### [Dataset extract]
(** Constants and backend for the closed statements below.  The results
    stated with them hold for every choice (the lemmas they rest on are proved
    for all constants and backends): the backend is not reached in approximate
    mode, and the tolerances do not change the branches taken. *)
Definition some_constants : Constants R :=
  {| TOL := Rdec 1 5; logMap_default_tolerance := Rdec 1 4 |}.
Definition some_backend : Backend RScalar :=
  {| inverse6 := fun M => M; inverse3 := fun M => M; sqrt3 := fun M => M |}.

Definition x_constants : Constants xreal :=
  {| TOL := Some (Rdec 1 5); logMap_default_tolerance := Some (Rdec 1 4) |}.
Definition x_twist_nan : Vec xreal 6 :=
  (None, (Some 0, (Some 0, (Some 0, (Some 0, (Some 0, tt)))))).
Definition x_twist_zero : Vec xreal 6 :=
  (Some 0, (Some 0, (Some 0, (Some 0, (Some 0, (Some 0, tt)))))).

(** ** Further functions of the class *)

Section MoreTransformation.

Context {T : Type} {SC : Scalar T} {CST : Constants T} {BE : Backend SC}.
Local Open Scope nat_scope.
Local Open Scope scalar_scope.
Local Open Scope mat_scope.

Definition vsub {n} (u v : Vec T n) : Vec T n :=
  vtabulate n (fun i => vcoeff u i - vcoeff v i).
(** Whenever the reading has a number for one of the seven parameters, the
    threshold map has a rule for it, its fixed condition holds and the table
    has a row under the condition's key, the crop of the first such row is
    among the suggested crops. *)
Theorem alt_triggered_included
    (telem : TelemRow) (thrMap : gmap string Live.ThrRow) (alts : list Live.AltRec)
    (p : Live.Param) (v : float) (sp rr : string) (a : Live.AltRec)
    (Hp : In p Live.PARAMS)
    (Hv : telem_get telem (Live.key p) = JS.Num v)
    (Hnum : PrimFloat.is_nan v = false)
    (Hthr : is_Some (thrMap !! key_string (Live.key p)))
    (Hcond : Live.alt_condition (Live.key p) v = Some (sp, rr))
    (Hrow : Live.find_alt alts sp rr = Some a) :
  In (Live.recommended_crop a) (Live.alt_crops Live.PARAMS telem thrMap alts).
Proof.
  unfold Live.alt_crops. apply fold_left_In with (b := p); [exact Hp| |].
  - intros acc. unfold Live.alt_step. rewrite Hv. cbn [Live.numVal_of].
    unfold JS.Number_isNaN. rewrite Hnum. destruct Hthr as [t ->].
    rewrite Hcond, Hrow. unfold Live.push_alt.
    destruct (JS.includes acc (Live.recommended_crop a)) eqn:E; cbn.
    + now apply includes_true_In.
    + apply in_or_app. right. now left.
  - intros acc q Hc.
    destruct (alt_step_cases telem thrMap alts acc q) as [->|(b & _ & _ & _ & _ & ->)];
      [assumption|]. apply in_or_app. now left.
Qed.

(** Moisture 35 with a moisture rule: Lemongrass is suggested. *)
Lemma alt_triggered_included_witness :
  In "Lemongrass"
     (Live.alt_crops Live.PARAMS Sample.dry (Sample.moist_catalog 40 70) Sample.alt_rules).
Proof.
  refine (alt_triggered_included Sample.dry (Sample.moist_catalog 40 70) Sample.alt_rules
            Sample.moisture 35%float "Soil Moisture" "<40% (dry)"
            (Live.Build_AltRec "Soil Moisture" "<40% (dry)" "Lemongrass") _ _ _ _ _ _).
  - left. reflexivity.
  - reflexivity.
  - reflexivity.
  - eexists. vm_compute. reflexivity.
  - reflexivity.
  - reflexivity.
Defined.










(** With an empty table nothing is suggested. *)
Lemma alt_crops_sound_witness :
  Live.alt_crops Live.PARAMS Sample.dry (Sample.moist_catalog 40 70) [] = [].
Proof.
  destruct (alt_crops_sound Sample.dry (Sample.moist_catalog 40 70) []) as (_ & _ & _ & H).
  apply H. reflexivity.
Defined.

(** ** The threshold map *)

Lemma fold_left_snoc {A B} (f : A -> B -> A) (l : list B) (x : B) (a : A) :
  fold_left f (l ++ [x])%list a = f (fold_left f l a) x.
Proof. now rewrite fold_left_app. Qed.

### [Requirement]
Please copy only the lines from the one with "A) (l : list" through the final line of the records above, both ends included.

### [Written response]
Lemma fold_left_snoc {A B} (f : A -> B -> A) (l : list B) (x : B) (a : A) :
  fold_left f (l ++ [x])%list a = f (fold_left f l a) x.
Proof. now rewrite fold_left_app. Qed.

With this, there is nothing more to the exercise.